Most people see the finished product. Very few see the years of alignment,
experimentation, and course correction that happen beneath the surface.
The work itself is rarely dramatic. More often, it involves bringing together
disciplines that naturally operate in silos. It means connecting design with
engineering, engineering with business, business with customer behaviour, and
customer behaviour with product evolution. It means recognising what a
product needs to become long before the product itself fully reveals its
direction.
Throughout my career, I have found myself increasingly drawn toward that
layer. Not necessarily building every component with my own hands, but
helping shape what something becomes. Creating the structures, teams,
systems, and conversations that allow an idea to survive long enough to
discover its real purpose.
Because products evolve in much the same way people do. They reveal
themselves gradually.
One example was our work around electric vehicle adoption. The challenge
was initially framed as a technology problem. Yet as we explored it further, the
deeper issue turned out to be psychological. Consumers were not questioning
the vehicle itself. They were questioning certainty, confidence, and readiness.
The solution therefore became less about showcasing features and more about
reducing hesitation. That distinction changed everything.
I believe the same principle applies across industries today.
The next generation of innovation will not belong exclusively to companies
building more technology. It will belong to organisations that become
exceptionally good at building trust.
Technology will continue transforming how businesses operate. AI will become
more powerful. Data will become increasingly sophisticated. Yet meaningful
advantage will belong to organisations that understand the human layer
beneath all of it—the fears, motivations, uncertainties, and emotions that
ultimately influence decisions.
My own perspective has likely been shaped by an unconventional journey
across design, branding, luxury experiences, spatial storytelling, customer
engagement ecosystems, and technology-led innovation. Across each of these
disciplines, I have found the same truth repeating itself: people rarely make
decisions based purely on information. They respond to context, confidence,
relevance, and trust.
Whether someone is walking through an experience centre, exploring a luxury
residence, interacting with an AI-enabled platform, or making a major purchase
online, the underlying questions remain remarkably consistent. Can I trust this?
Does this solve my problem? Can I see myself in this future?

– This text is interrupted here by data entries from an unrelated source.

Lemma first_conflict_spec e bgs :
  match first_conflict api world e bgs with
  | Some err => ∃ bg, bg ∈ bgs ∧ bg_isInCluster bg = false ∧ bg_ClusterKey bg ≠ ev_ClusterKey e ∧
      validate api world (bg_ClusterKey bg) e = Err err
  | None => ∀ bg err, bg ∈ bgs → bg_isInCluster bg = false → bg_ClusterKey bg ≠ ev_ClusterKey e →
      validate api world (bg_ClusterKey bg) e ≠ Err err
  end.
Proof.
  induction bgs as [|bg bgs IH]; simpl; [set_solver|].
  destruct (bg_isInCluster bg) eqn:Hin; [|case_bool_decide as Hk; [|destruct (validate _ _ _ _) eqn:Hv]].
  4: { exists bg. set_solver. }
  all: destruct (first_conflict api world e bgs) as [err|]; [set_solver|];
    intros b err' [->|Hb]%elem_of_cons; [congruence|by apply IH].
Qed.

Lemma isValidServiceExport_spec e r :
  match isValidServiceExport api world e r with
  | Some err => objection e r err
  | None => ∀ err, ¬ objection e r err
  end.
Proof.
  unfold isValidServiceExport. pose proof (first_conflict_spec e (go_range (cr_backgrounds r)).*2) as Hs.
  destruct (first_conflict _ _ _ _) as [err|].
  - destruct Hs as (bg & [k Hk]%in_backgrounds & ?). exists bg. unfold remote_bg. naive_solver.
  - intros err (bg & (k & Hk & Hf) & Hne & Hv). eapply Hs; eauto. apply in_backgrounds. eauto.
Qed.

(** The clusters that decide: not one that is managed by another control plane. *)
Definition decides (mc : MeshConfig) : Prop :=
  mc_IsManaged mc = true → cl_ControlPlaneUID (mc_Cluster mc) ≠ "" →
  cl_UID (mc_Cluster mc) = cl_ControlPlaneUID (mc_Cluster mc).
Lemma Reconcile_keeps `{KubeLib} `{NetLib} `{MetaLib} `{Resty} env read mc r s e r' :
  (Reconcile env read mc r s).1 = Ret (e, r') → cr_queue r' = cr_queue r ∧ (keyed r → keyed r').
Proof.
  destruct read as [c|err].
  - destruct (Reconcile_found env c mc r s) as [[e' ->]|[_ ->]]; [by intros [= <- <-]|].
    unfold reconcileConnector. destruct (cr_backgrounds r !! Cluster_Key c) as [bg|].
    + case_bool_decide; [|by intros [= <- <-]]. unfold recreateConnector.
      destruct (close_and_delete (Cluster_Key c) bg r) as [r1|] eqn:Hcl; [|done].
      apply close_and_delete_keeps in Hcl as [Hq1 Hk1]. intros [= Hn].
      destruct (newConnector_keeps env c mc r1) as [Hq2 Hk2]. rewrite Hn in Hq2, Hk2. simpl in *.
      split; [congruence|auto].
    + intros [= Hn]. destruct (newConnector_keeps env c mc r) as [Hq2 Hk2]. unfold createConnector in Hn.
      by rewrite Hn in Hq2, Hk2.
  - destruct err; [|by intros [= <- <-]..]. simpl. unfold destroyConnector.
    destruct (cr_backgrounds r !! Cluster_Key zeroCluster) as [bg|]; [|by intros [= <- <-]].
    destruct (close_and_delete _ bg r) as [r1|] eqn:Hcl; [|done].
    apply close_and_delete_keeps in Hcl. by intros [= <- <-].
Qed.

(** The answer to a message, if there is one, is about the export of the message. *)
Lemma processEvent_answers `{MapRange} `{CondLib} api world mc msg r :
  processEvent api world mc msg r = r ∨
  ∃ e, msg_NewObj msg = Some e ∧
    (processEvent api world mc msg r = Enqueue (mkMessage ServiceExportAccepted None (Some e)) r ∨
     ∃ err, processEvent api world mc msg r = Enqueue (mkMessage ServiceExportRejected None
              (Some (mkExportEvent (ev_Geo e) (ev_ServiceExport e) (ev_Service e) err))) r).
Proof.
  unfold processEvent. destruct (_ && _ && _); [by left|]. destruct (msg_NewObj msg) as [e|]; [|by left].
  destruct (IsStatusConditionFalse _ _); [by left|]. destruct (IsStatusConditionTrue _ _); [by left|].
  right. exists e. split; [done|]. unfold processServiceExportCreatedEvent.
  destruct (isFirstTimeExport _ _ _ _); [by left|].
  destruct (isValidServiceExport _ _ _ _) as [err|]; [right; by exists err|by left].
Qed.

(** ** Where messages come from *)

Definition issued (log : list log_entry) (msg : Message) : Prop :=
  (∃ key, Watched key msg ∈ log) ∨ Answered msg ∈ log.

(** An event that the watcher of the cluster [key] made. *)
Definition exported_by (key : string) (e : ServiceExportEvent) : Prop :=
  cc_key (ev_Geo e) = key ∧ usable_gateway (ev_Geo e) ∧ svc_Type (ev_Service e) ≠ ServiceTypeExternalName.
(** A goroutine that imports moves, and the imports stay. *)
Lemma measured_stay W W' r' ts ns log' i t n p' :
  Forall2 (within W) ts ns → (∀ key, imports (W' key) = imports (W key)) →
  ts !! i = Some t → succeeded (tk_prog t) = false → ns !! i = Some (S n) →
  within W (mkTask (tk_key t) (tk_msg t) p') n →
  ∃ m', measured (mkFederation W' r' (<[i := mkTask (tk_key t) (tk_msg t) p']> ts) log') m' ∧
    smaller m' (sum_list_with pending ts, sum_list_with (to_create W) ts, sum_list ns).
Proof.
  intros Hns Hi Ht Hs Hn Hw. eexists. split.
  - exists (<[i := n]> ns). split; [|reflexivity]. simpl. apply Forall2_insert.
    + eapply Forall2_impl; [done|]. intros x y. by apply within_imports.
    + by eapply within_imports.
  - simpl. apply smaller_steps.
    + by apply pending_moved.
    + apply to_create_moved; [done..|]. intros x _. unfold lacks_import.
      destruct (msg_Kind (tk_msg x)), (msg_NewObj (tk_msg x)); by rewrite ?Hi.
    + pose proof (sum_list_with_insert id ns i (S n) n Hn) as Hsum. unfold id in *. lia.
Qed.

(** Another goroutine moves. *)
Lemma measured_other W W' r r' ts log log' i t p' m :
  (∀ key, imports (W' key) = imports (W key)) → ts !! i = Some t → importing t = false →
  measured (mkFederation W r ts log) m →
  measured (mkFederation W' r' (<[i := mkTask (tk_key t) (tk_msg t) p']> ts) log') m.
Proof.
  intros Hi Ht Himp (ns & Hns & ->). simpl in *. destruct (Forall2_lookup_l _ _ _ _ _ Hns Ht) as (n & Hn & _).
  set (t' := mkTask (tk_key t) (tk_msg t) p'). assert (Himp' : importing t' = false) by done.
  exists ns. simpl. split.
  - rewrite <-(list_insert_id ns i n Hn). apply Forall2_insert; [|by intros ?; congruence].
    eapply Forall2_impl; [done|]. intros x y. by apply within_imports.
  - rewrite (to_create_sum _ _ _ Hi).
    pose proof (sum_list_with_insert pending ts i t t' Ht) as Hp.
    pose proof (sum_list_with_insert (to_create W) ts i t t' Ht) as Hc.
    assert (Hz : ∀ x, importing x = false → pending x = O ∧ to_create W x = O).
    { intros x Hx. unfold to_create, pending. rewrite Hx. by destruct (lacks_import W x). }
    destruct (Hz t Himp) as [Hz1 Hz2], (Hz t' Himp') as [Hz3 Hz4]. rewrite Hz1, Hz3 in Hp. rewrite Hz2, Hz4 in Hc.
    f_equal. f_equal; lia.
Qed.

Lemma to_import_importing t key e : to_import key (tk_msg t) e → importing t = true.
Proof. intros (Hk & _). apply negb_true_iff, bool_decide_eq_false. congruence. Qed.
(* ===== verification/ServiceLB.v ===== *)
(** * The load balancer controllers ([controllers/servicelb], [pkg/util/ctrl.go],
    [pkg/util/image.go], [pkg/util/slice.go])

    For every Service of type LoadBalancer a DaemonSet forwards the ports of the
    service on the nodes, and the addresses of the nodes that run its pods become
    the addresses of the service.  What the reconcilers read is a parameter; what
    they write is logged with the server's answers ([Effects]). *)

From stdpp Require Import sorting.
From Stdlib Require Import Ascii.
From S2P Require Import Prelude GoLib Effects Kube CacheTypes Config CtrlUtil.

(** ** Utilities *)

(** [util.StringsEqual] *)
Fixpoint strings_equal_from (ls rs : list string) : bool :=
  match ls, rs with
  | l :: ls, r :: rs => if bool_decide (l ≠ r) then false else strings_equal_from ls rs
  | _, _ => true
  end.
Definition StringsEqual (ls rs : list string) : bool :=
  if bool_decide (length ls ≠ length rs) then false else strings_equal_from ls rs.

(** [s[:n]] of a string *)
Definition str_take (n : nat) (s : string) : go string :=
  if bool_decide (n ≤ String.length s)%nat then Ret (String.substring 0 n s) else Panic.

(** github.com/docker/distribution/reference *)
Record NamedRef : Type := mkNamedRef {
  nr_Name : string;
  nr_Tag : option string;
  nr_Digest : option string
}.
Class DockerLib : Type := { ParseNormalizedNamed : string → result string NamedRef }.

(** Repository, tag and digest of an image name. *)
Definition ParseImageName `{DockerLib} (image : string) : result string (string * string * string) :=
  match ParseNormalizedNamed image with
  | Err e => Err ("couldn't parse image name: " +:+ e)
  | Ok named =>
    let tag := default "" (nr_Tag named) in
    let digest := default "" (nr_Digest named) in
    let tag := if bool_decide (tag = "") && bool_decide (digest = "") then "latest" else tag in
    Ok (nr_Name named, tag, digest)
  end.

Definition PullAlways : string := "Always".
Definition PullIfNotPresent : string := "IfNotPresent".

Definition ImagePullPolicyByTag `{DockerLib} (image : string) : string :=
  let tag := match ParseImageName image with Ok (_, tag, _) => tag | Err _ => "" end in
  if bool_decide (tag = "latest") || bool_decide (tag = "dev") || bool_decide (tag = "edge") then PullAlways
  else if HasSuffix tag "dev" || HasSuffix tag "edge" then PullAlways
  else PullIfNotPresent.

(** ** Data *)

Definition finalizerName : string := "servicelb.flomesh.io/daemonset".
Definition svcNameLabel : string := "servicelb.flomesh.io/svcname".
Definition svcNamespaceLabel : string := "servicelb.flomesh.io/svcnamespace".
Definition daemonsetNodeLabel : string := "servicelb.flomesh.io/enablelb".
Definition daemonsetNodePoolLabel : string := "servicelb.flomesh.io/lbpool".
Definition nodeSelectorLabel : string := "servicelb.flomesh.io/nodeselector".

Record Container : Type := mkContainer {
  ct_Name : string;
  ct_Image : string;
  ct_ImagePullPolicy : string;
  ct_PortName : string;
  ct_ContainerPort : Z;
  ct_HostPort : Z;
  ct_Protocol : string;
  ct_Env : list (string * string);
  ct_CapabilitiesAdd : list string
}.
#[export] Instance Container_eq_dec : EqDecision Container.
Proof. solve_decision. Defined.

Record Toleration : Type := mkToleration {
  tol_Key : string;
  tol_Operator : string;
  tol_Effect : string
}.
#[export] Instance Toleration_eq_dec : EqDecision Toleration.
Proof. solve_decision. Defined.

Record DaemonSet : Type := mkDaemonSet {
  ds_Kind : string;
  ds_APIVersion : string;
  ds_Meta : ObjectMeta;
  ds_MatchLabels : gomap string string;
  ds_TemplateLabels : gomap string string;
  ds_AutomountServiceAccountToken : option bool;
  ds_UpdateStrategy : string;
  ds_MaxUnavailable : option IntOrString;
  ds_Containers : list Container;
  ds_Tolerations : list Toleration;
  ds_NodeSelector : gomap string string
}.
#[export] Instance DaemonSet_eq_dec : EqDecision DaemonSet.
Proof. solve_decision. Defined.

Record PodCondition : Type := mkPodCondition {
  pc_Type : string;
  pc_Status : string
}.

Record Pod : Type := mkPod {
  pod_NodeName : string;
  pod_PodIP : string;
  pod_Conditions : list PodCondition
}.

Record NodeAddress : Type := mkNodeAddress {
  na_Type : string;
  na_Address : string
}.

Record Node : Type := mkNode {
  node_Meta : ObjectMeta;
  node_Addresses : list NodeAddress
}.

Definition PodReady : string := "Ready".
Definition NodeExternalIP : string := "ExternalIP".
Definition NodeInternalIP : string := "InternalIP".
Definition IPFamilyPolicySingleStack : string := "SingleStack".

(** ** The environment *)

(** Writes, with the objects the server answers. *)
Inductive lb_write : Type :=
| DeleteDaemonSet (nn : NamespacedName)
| CreateDaemonSet (ds : DaemonSet)
| PatchDaemonSet (ds : DaemonSet)
| UpdateDaemonSet (ds : DaemonSet)
| UpdateService (svc : Service)
| UpdateServiceStatus (svc : Service).

Record lb_env : Type := mkLbEnv {
  (** nodes with the label enablelb=false *)
  le_nodesWithLabel : result kerror (list Node);
  le_DaemonSet : NamespacedName → result kerror DaemonSet;
  (** pods of the namespace with the labels of the service *)
  le_Pods : Service → result kerror (list Pod);
  le_Node : string → result kerror Node;
  le_SetControllerReference : ObjectMeta → ObjectMeta → result kerror ObjectMeta;
  (** client.Merge.Data *)
  le_MergeData : DaemonSet → option kerror;
  (** the answer to a write; for an update of a service, the object stored *)
  le_outcome : lb_write → option kerror;
  le_stored : Service → Service
}.

Section servicelb.
Context `{KubeLib} `{DockerLib} `{MapRange}.
Context (env : lb_env).

Abbreviation lb := (eff lb_write kerror).

Definition do (w : lb_write) : lb unit :=
  write (fun w => match le_outcome env w with None => Ok tt | Some e => Err e end) w.

(** [util.CreateOrUpdate] for DaemonSets. *)
Definition CreateOrUpdateDaemonSet : DaemonSet → lb OperationResult :=
  CreateOrUpdate (fun ds => le_DaemonSet env (meta_nn (ds_Meta ds))) (le_MergeData env)
    (fun ds => do (CreateDaemonSet ds)) (fun ds => do (PatchDaemonSet ds)).

(** ** Finalizers *)

Definition hasFinalizer (svc : Service) : bool :=
  existsb (fun f => bool_decide (f = finalizerName)) (Finalizers (svc_Meta svc)).

Definition with_finalizers (svc : Service) (fs : list string) : Service :=
  let m := svc_Meta svc in
  mkService (mkMeta (Namespace m) (Name m) (UID m) (ResourceVersion m) (Generation m) (DeletionTimestamp m)
               (Labels m) (Annotations m) fs (ControllerUID m))
    (svc_Type svc) (svc_Ports svc) (svc_ClusterIP svc) (svc_ClusterIPs svc) (svc_ExternalName svc)
    (svc_IPFamilyPolicy svc) (svc_IPFamilies svc) (svc_LBIngress svc).

(** The service that the server stored. *)
Definition updateServiceObject (svc : Service) : lb Service :=
  _ ← do (UpdateService svc); mret (le_stored env svc).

The most impactful solutions emerge when design, strategy, technology, and
human understanding operate together—not as separate functions, but as a
connected system.
And perhaps that is the lesson I return to most often.
Innovation is rarely a single moment of brilliance. It is the patient act of carrying
an idea through uncertainty, allowing it to evolve, and having the humility to let
it become something entirely different from what you first imagined.
Because the first idea is never the product.
It is simply the beginning of a much longer conversation.